Is It Good Not To Be "Bad"?

While a formal announcement is still a day away, it appears the Obama Administration is backing away from the concept of a "bad bank" to take control of the bad assets of US banks. Instead, they will propose that price floors on assets would be set by the federal government as a means of inducing private investors to take control of the assets, manage them, and eventually sell them back into the marketplace.

In explaining the outlines of the proposal on Sunday, Lawrence Summers, the top White House economic adviser, indicated the administration had received a number of proposals from private equity firms, hedge funds, and insurance companies interested in asset management. He said that bringing private equity into the process would help limit the exposure of the taxpayer.
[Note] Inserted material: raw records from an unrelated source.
(* ===== verification/Services.v ===== *)
(** * Services

    rest/RestService.cpp: how a request finds its row in the table of services
    (ServiceTable.v), the reading of the payload, the check of the tenant, the filters of
    the URL, and the call of the routine; with the routines badVerb* (serviceRoutines/,
    serviceRoutinesV2/), that answer a verb that is not served, and logTraceTreat
    (serviceRoutines/logTraceTreat.cpp, rest/orionLogReply.cpp), the one routine that sends a
    reply of its own. *)

From S2P Require Import Prelude Strings Ngsi Registrations FilterParse FilterMatch SubCache SubSync Geo Queries EntityUpdate UpdateContext QueryContext.
From S2P Require Import Duration Subscriptions Json JsonEntity JsonText JsonSubscription Rest JsonRequest RenderV1 ServiceTable.

Open Scope Z_scope.

(** ** The search *)

(** The element [n] of compV, an array of ten strings. *)
Definition compV_at (r : RestService) (n : nat) : cpp string :=
  if (n <? 10)%nat then Ret (default "" (rs_compV r !! n)) else UB "an element of compV after the last".

(** The loop over the components, from [n]. *)
Fixpoint components_match (r : RestService) (n : nat) (compV : list string) : cpp bool :=
  match compV with
  | [] => Ret true
  | c :: compV' =>
      w ← compV_at r n;
      if w =s "*" then components_match r (S n) compV'
      else if strcasecmp_eq (c_str w) (c_str c) then components_match r (S n) compV'
      else Ret false
  end.

(** Whether the row is for requests with this verb and this number of components. *)
Definition candidate (method : string) (components : nat) (r : RestService) : bool :=
  ((rs_components r =? 0)%nat || (rs_components r =? components)%nat) && ((method =s rs_verb r) || (rs_verb r =s "*")).

(** The loop over the table: the row that matches, if any. *)
Fixpoint find_service (method : string) (compV : list string) (serviceV : list RestService) : cpp (option RestService) :=
  match serviceV with
  | [] => Ret None
  | r :: serviceV' =>
      if candidate method (length compV) r then
        m ← components_match r 0 compV;
        if (m : bool) then Ret (Some r) else find_service method compV serviceV'
      else find_service method compV serviceV'
  end.

(** ** Verbs that are not served *)

(** The verbs in the header Allow of each of these routines. *)
Definition badVerbAllFive : list string := ["POST"; "GET"; "PUT"; "DELETE"; "PATCH"].
Definition badVerbAllFour : list string := ["POST"; "GET"; "PUT"; "DELETE"].
Definition badVerbGetDeleteOnly : list string := ["GET"; "DELETE"].
Definition badVerbGetOnly : list string := ["GET"].
Definition badVerbGetPostDeleteOnly : list string := ["GET"; "POST"; "DELETE"].
Definition badVerbGetPostOnly : list string := ["POST"; "GET"].
Definition badVerbGetPutDeleteOnly : list string := ["GET"; "PUT"; "DELETE"].
Definition badVerbPostOnly : list string := ["POST"].
Definition badVerbPutDeleteOnly : list string := ["PUT"; "DELETE"].
Definition badVerbPutOnly : list string := ["PUT"].
Definition badVerbAllNotDelete : list string := ["GET"; "PATCH"; "POST"; "PUT"].
Definition badVerbGetDeletePatchOnly : list string := ["GET"; "DELETE"; "PATCH"].
Definition badVerbGetPutOnly : list string := ["GET"; "PUT"].

(** The header of a routine, by its name; None for the other routines. *)
Definition badVerb_Allow (treat : string) : option (list string) :=
  if treat =s "badVerbAllFive" then Some badVerbAllFive
  else if treat =s "badVerbAllFour" then Some badVerbAllFour
  else if treat =s "badVerbGetDeleteOnly" then Some badVerbGetDeleteOnly
  else if treat =s "badVerbGetOnly" then Some badVerbGetOnly
  else if treat =s "badVerbGetPostDeleteOnly" then Some badVerbGetPostDeleteOnly
  else if treat =s "badVerbGetPostOnly" then Some badVerbGetPostOnly
  else if treat =s "badVerbGetPutDeleteOnly" then Some badVerbGetPutDeleteOnly
  else if treat =s "badVerbPostOnly" then Some badVerbPostOnly
  else if treat =s "badVerbPutDeleteOnly" then Some badVerbPutDeleteOnly
  else if treat =s "badVerbPutOnly" then Some badVerbPutOnly
  else if treat =s "badVerbAllNotDelete" then Some badVerbAllNotDelete
  else if treat =s "badVerbGetDeletePatchOnly" then Some badVerbGetDeletePatchOnly
  else if treat =s "badVerbGetPutOnly" then Some badVerbGetPutOnly
  else None.

Definition SccBadVerb : Z := 405.

(** ** The checks of a request *)

(** tenantCheck *)
Definition tenantCheck (tenant : string) : string :=
  let name := c_str tenant in
  if (SERVICE_NAME_MAX_LEN <? String.length name)%nat then "bad length - a tenant name can be max 50 characters long"
  else if negb (str_all (fun c => isalnum c || (c =c "_"%char)) name)
  then "bad character in tenant name - only underscore and alphanumeric characters are allowed"
  else "OK".

(** The restrictions of ParseData that are looked at. *)
Record ParseData := mkParseData {
  pd_dcar : list Scope;
  pd_scar : list Scope;
  pd_ucas : list Scope;
  pd_qcr : list Scope;
  pd_scr : list Scope;
  pd_ucsr : list Scope
}.

Definition pd_push (sc : Scope) (pd : ParseData) : ParseData :=
  mkParseData (pd_dcar pd) (pd_scar pd) (pd_ucas pd) (pd_qcr pd ++ [sc]) (pd_scr pd) (pd_ucsr pd).

Definition existence_scope (oper : string) : Scope :=
  mkScope SCOPE_FILTER_EXISTENCE SCOPE_VALUE_ENTITY_TYPE oper NoArea (mkGeorel "" no_distance no_distance) None.

(** commonFilters: the scopes that ?!exist=entity::type and ?exist=entity::type add, for the
    requests that support them. *)
Definition filters_request (r : RestService) : bool := (rs_request r =s "EntityTypes") || (rs_request r =s "AllContextEntities").

Definition commonFilters (ci : ConnectionInfo) (r : RestService) (pd : ParseData) : ParseData :=
  let given name := default "" (uriParam ci !! name) =s SCOPE_VALUE_ENTITY_TYPE in
  if given "!exist" && negb (filters_request r) then pd
  else
    let pd := if given "!exist" then pd_push (existence_scope SCOPE_OPERATOR_NOT) pd else pd in
    if given "exist" && filters_request r then pd_push (existence_scope "") pd else pd.

Definition SCOPE_FILTER_NOT_EXISTENCE : string := SCOPE_FILTER +:+ "::" +:+ SCOPE_OPERATOR_NOT +:+ "::Existence".

(** The change that scopeFilter makes of a scope. *)
Definition filter_scope_type (sc : Scope) : Scope :=
  if sc_type sc =s SCOPE_FILTER_NOT_EXISTENCE
  then mkScope SCOPE_FILTER_EXISTENCE (sc_value sc) SCOPE_OPERATOR_NOT (sc_area sc) (sc_georel sc) (sc_stringFilterP sc) else sc.

(** scopeFilter *)
Definition scopeFilter (payloadWord : string) (pd : ParseData) : ParseData :=
  let f := map filter_scope_type in
  let '(mkParseData a b c d e g) := pd in
  if payloadWord =s "discoverContextAvailabilityRequest" then mkParseData (f a) b c d e g
  else if payloadWord =s "subscribeContextAvailabilityRequest" then mkParseData a (f b) c d e g
  else if payloadWord =s "updateContextAvailabilitySubscriptionRequest" then mkParseData a b (f c) d e g
  else if payloadWord =s "queryContextRequest" then mkParseData a b c (f d) e g
  else if payloadWord =s "subscribeContextRequest" then mkParseData a b c d (f e) g
  else if payloadWord =s "updateContextSubscriptionRequest" then mkParseData a b c d e (f g)
  else pd.

Definition no_restrictions : ParseData := mkParseData [] [] [] [] [] [].

(** OrionError::render: the text, and the status code it leaves. *)
Definition OrionError_text (apiVersion : string) (oe : OrionError) (code : Z) : string * Z :=
  if apiVersion =s "v2" then OrionError_render oe code
  else
    let more := negb (oe_details oe =s "") in
    ("{" +:+ nl +:+ startTag1 "  " "orionError" true false
     +:+ valueTag "    " "code" (oe_code oe) true
     +:+ valueTag1 "    " "reasonPhrase" (oe_reasonPhrase oe) more false false
     +:+ (if more then valueTag1 "    " "details" (oe_details oe) false false false else "")
     +:+ endTag "  " false false true false +:+ "}" +:+ nl, code).

(** ** A request *)

(** A text that is sent to the client, with the status and the headers of the routine. *)
Record Sent := mkSent { se_text : string; se_code : Z; se_headers : list (string * string) }.

(** What restService does: the replies, in order, and what it returns. *)
Record Handled (W : Type) := mkHandled { hd_replies : list Sent; hd_response : string; hd_world : W }.
Arguments mkHandled {W}.
Arguments hd_replies {W}.
Arguments hd_response {W}.
Arguments hd_world {W}.

Section Service.

(** The state that routines change. *)
Context {W : Type}.
(** A reader of a payload: its result, the status code it leaves, and the restrictions it finds. *)
Abbreviation Reader := (RestService -> list string -> ConnectionInfo -> string -> string * Z * ParseData).
Context (jsonRequestTreat jsonTreat textRequestTreat : Reader).
(** The levels of trace (logMsg/logMsg.cpp): set, with NULL for none, removed and read. *)
Context (lmTraceSet : option string -> W -> W) (lmTraceSub : string -> W -> W) (lmTraceGet : W -> string).
(** The routines other than those below: the text, the status code and the headers they
    leave; none of them calls restReply. *)
Context (treat : string -> ConnectionInfo -> list string -> ParseData -> W -> cpp (string * Z * list (string * string) * W)).

(** payloadParse: the replies it sends, its result, and what the reader leaves. *)
Definition payloadParse (ci : ConnectionInfo) (inMimeType : MimeType) (r : RestService) (compV : list string) (payload : string)
    : cpp (list Sent * string * Z * ParseData) :=
  version ← vec_at compV 0;
  match (match inMimeType with
         | JSON => Some (if version =s "v2" then jsonRequestTreat r compV ci payload else jsonTreat r compV ci payload)
         | TEXT => Some (textRequestTreat r compV ci payload)
         | _ => None
         end) with
  | None => Ret ([], "Bad inMimeType", httpStatusCode ci, no_restrictions)
  | Some (result, code, pd) => Ret (if result =s "OK" then [] else [mkSent result code []], result, code, pd)
  end.

(** orionLogReply: what it sends, that is also what it returns; the status code is SccOk. *)
Definition orionLogReply (what value : string) : string := "{" +:+ valueTag1 " " what value false false false +:+ "}".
This approach—perhaps best described as a "mixed model"—puts the federal government in the guarantor position and would most likely involve federal oversight of the private firms' activities under the program. Some requirements might flow to the new asset managers as well. For example, a mandate or strong encouragement to restructure mortgage loans could well be a part of the deal for them.

The new approach has the benefit of being more market driven than a bad bank. It may well result in better asset management and a quicker return to market for the troubled assets. However, there is a legitimate question as to how well it will address one of the central goals of the program, which is spurring the banks to increase lending. In a bad bank scenario, one can see a construct where part of the agreement under which assets are removed from a bank's balance sheet is that it will take certain actions to step-up its lending activity. Under the "mixed model" it appears the transaction would be between the federal government and the asset manager. So it comes back to the question posed by the Bush Administration last fall (and never really answered):

Will removing "toxic" assets from banks' balance sheets cause them to resume lending?

Treasury Secretary Geithner is expected to announce the new ”Financial Stability and Recovery Plan" tomorrow at 11:00 a.m. It is unclear how much detail will be included in the announcement. The Secretary is also scheduled to testify before the Senate Banking Committee at 2:30 p.m. tomorrow, which may bring forth additional details. All those interested in being part of the asset management program should be paying close attention in the next several days. We, of course, will do likewise.